Today, we continue our interview with Santo Tomas Internment Camp survivor Sascha Weinzheimer Jansen. In this post, we’re going to talk about everyday life in the camp. If you missed part 1 of the interview, you can catch up here.
What was it like going to school in the camp?
“I only went to school there for a little while. At first, classes were held out under the trees. That was fine. I contracted polio when I was 18 months, so I wasn’t able to climb the stairs to the classroom when they moved it to a higher floor of the building, so I stopped going to school. My mother had taught me at home before we came to the camp, and she continued my education inside, too. Every day, she had me write down what was happening. I had to hide my diary. It would be dangerous if the Japanese found it. I liked to draw pictures, too. And I would take my book outside and sit under the shade of the big taro plant leaves and read.”

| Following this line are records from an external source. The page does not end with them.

(** What [Source.Validate] lets through: an absolute URL whose scheme is
    one the source type allows, no embedded credentials (a bare user name is
    accepted for ssh only), SSH authentication only over ssh to Git, and,
    unless unsigned artifacts are explicitly allowed, a signature provider of
    the right family together with the key or identity it verifies against. *)
Theorem Source_Validate_safe s :
  Source_Validate s = Ok tt ->
  exists u, url_Parse (source_URL s) = Some u /\ url_Host u <> "" /\
    scheme_allowed (source_Type s) u /\
    (forall name pw, url_User u = Some (name, pw) ->
       pw = false /\ url_Scheme u = "ssh" /\ name <> "") /\
    (source_AuthMode s = AuthSSH -> source_Type s = SourceGit /\ url_Scheme u = "ssh") /\
    (AllowUnsigned (source_Trust s) = false -> signature_ok (source_Type s) (source_Trust s)).
Proof.
  unfold Source_Validate, validateSourceConnection.
  destruct (validateSourceURL _ _) as [uv pu] eqn:Eu. rewrite collector_err_Ok, !app_nil_iff.
  intros (_ & _ & _ & _ & Ht & -> & Hsig & Hauth & Htrust).
  apply validateSourceURL_ok in Eu as (u & -> & Hu & Hh & Hs & Huser).
  exists u. split_and!; try done.
  - intros E. rewrite E, app_nil_iff, !when_add_nil, !negb_false_iff, !bool_decide_eq_true in Hauth.
    done.
  - intros Ha. pose proof (TrustPolicy_signed _ _ Htrust Ha) as Hp. rewrite Ha in Hsig. cbn in Hsig.
    unfold signature_ok. destruct (source_Type s); [..|done]; rewrite when_add_nil in Hsig;
      destruct (trust_Provider (source_Trust s)); cbn in *; naive_solver.
Qed.

(** ** Kustomize paths stay inside the source *)

(** Walking the elements of a path from depth [d] below the source root;
    [None] when the walk leaves the root. *)
Fixpoint descend (d : nat) (elems : list string) : option nat :=
  match elems with
  | [] => Some d
  | e :: es =>
      if (e == "") || (e == ".") then descend d es
      else if e == ".." then match d with O => None | S d' => descend d' es end
      else descend (S d) es
  end.

Lemma clean_bottom elems o :
  exists o', foldl (clean_step false) (o ++ [".."]) elems = o' ++ [".."].
Proof.
  revert o. induction elems as [|e es IH]; intros o; cbn; [by exists o|].
  unfold clean_step at 2. destruct (_ || _); [apply IH|]. destruct (e == "..").
  - destruct o as [|t o]; cbn; [apply (IH [".."])|].
    destruct (t == ".."); [apply (IH (".." :: t :: o)) | apply IH].
  - apply (IH (e :: o)).
Qed.

Lemma clean_descend elems out :
  Forall (fun e => e <> "..") out ->
  match descend (length out) elems with
  | Some d => length (foldl (clean_step false) out elems) = d
  | None => exists o, foldl (clean_step false) out elems = o ++ [".."]
  end.
Proof.
  revert out. induction elems as [|e es IH]; intros out Ho; cbn; [done|].
  unfold clean_step at 2 4. destruct (_ || _); [by apply IH|].
  destruct (e == "..") eqn:Ee.
  - destruct out as [|t out]; cbn; [apply (clean_bottom es [])|].
    apply Forall_cons_iff in Ho as [Ht Ho]. rewrite bool_decide_false by done. by apply IH.
  - bool_props. apply (IH (e :: out)). by constructor.
Qed.

Lemma path_Clean_dotdot p o :
  p <> "" -> HasPrefix p "/" = false ->
  foldl (clean_step false) [] (split_byte "/"%char p) = o ++ [".."] ->
  path_Clean p = ".." \/ HasPrefix (path_Clean p) "../" = true.
Proof.
  intros Hp Hr Hf. unfold path_Clean. rewrite bool_decide_false by done. rewrite Hr, Hf.
  rewrite reverse_app. cbn. destruct (reverse o) as [|w ws]; [by left|]. right.
  change (strings_Join "/" (".." :: w :: ws)) with (".." +:+ "/" +:+ strings_Join "/" (w :: ws)).
  apply (HasPrefix_app "../").
Qed.

Lemma dot_slash_relative p : HasPrefix p "./" = true -> p <> "" /\ HasPrefix p "/" = false.
Proof.
  by intros [rest ->]%HasPrefix_spec.
Qed.

(** An accepted Kustomize path names a directory strictly below the source
    root, and no prefix of it leaves the root: [descend] counts the depth
    element by element and fails at the first step above the root. *)
Theorem KustomizeSpec_path_contained s :
  KustomizeSpec_validate s = Ok tt ->
  exists d, descend 0 (split_byte "/"%char (kustomize_Path s)) = Some (S d).
Proof.
  unfold KustomizeSpec_validate. rewrite collector_err_Ok, app_nil_iff, when_add_nil.
  intros [Hg _]. bool_props. match goal with Hd : HasPrefix _ _ = true |- _ => apply dot_slash_relative in Hd as [Hne Hrel] end.
  pose proof (clean_descend (split_byte "/"%char (kustomize_Path s)) [] (Forall_nil_2 _)) as Hd.
  cbn in Hd. destruct (descend 0 _) as [[|d]|]; [|by exists d|].
  - apply nil_length_inv in Hd. exfalso.
    match goal with Hc : path_Clean _ <> "." |- _ => apply Hc end.
    unfold path_Clean. by rewrite bool_decide_false, Hrel, Hd by done.
  - destruct Hd as [o Ho]. apply path_Clean_dotdot in Ho; [|done..].
    destruct Ho; congruence.
Qed.
End validate.

Definition example_source : Source := {|
  source_ID := UUID "s"; source_ProjectID := UUID "p"; source_Name := "platform";
  source_Description := ""; source_Type := SourceGit; source_URL := "https://git.example";
  source_AuthMode := AuthBasic;
  source_Trust := {| AllowUnsigned := false; trust_Provider := SignatureGit;
                     trust_Identity := ""; trust_Issuer := ""; trust_KeyRef := "git-key" |} |}.

Lemma Source_Validate_safe_witness :
  exists u, @url_Parse Concrete.external (source_URL example_source) = Some u /\
    url_Scheme u = "https".
Proof.
  destruct (@Source_Validate_safe Concrete.external example_source) as (u & Hu & _).
  - vm_compute. reflexivity.
  - exists u. split; [exact Hu|]. cbn in Hu. by injection Hu as <-.
Defined.

Lemma KustomizeSpec_path_contained_witness :
  exists d, descend 0 (split_byte "/"%char "./base/../overlays/prod") = Some (S d).
Proof.
  apply (@KustomizeSpec_path_contained
    {| kustomize_Path := "./base/../overlays/prod"; kustomize_TargetNamespace := "web";
       kustomize_Patches := [] |}).
  vm_compute. reflexivity.
Defined.
End Types.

You can read some of Sascha’s diary entries here.
Do you have any happy memories of the time?
“We had happy times there. We were together as a family, and that was good.”
Did you ever get sick?
“There was so much disease in the camp. We had measles. I had both bacillary and amoebic dysentery. Everyone had dysentery. I had dengue fever. They called it break-bone fever because that’s what if feels like – your bones are breaking. The pain is terrible.”
What was a birthday celebration like?
“We entered the camp in February 1943, just a few days after my 10th birthday. We were liberated on February 3, 1945, just a few days before my 12th birthday, so I only spent one birthday in the camp. I was sick then, so it wasn’t much of a birthday celebration. And there wasn’t much to do about a celebration, because there wasn’t food, and there were no gifts.”
Cathe Swanson says
That was so interesting – thank you!
The journal entries are such a vivid picture of that time.
Deanna S says
I can only imagine what Sascha & her family went through.. You are bringing it so much more real to me… So sad what went on…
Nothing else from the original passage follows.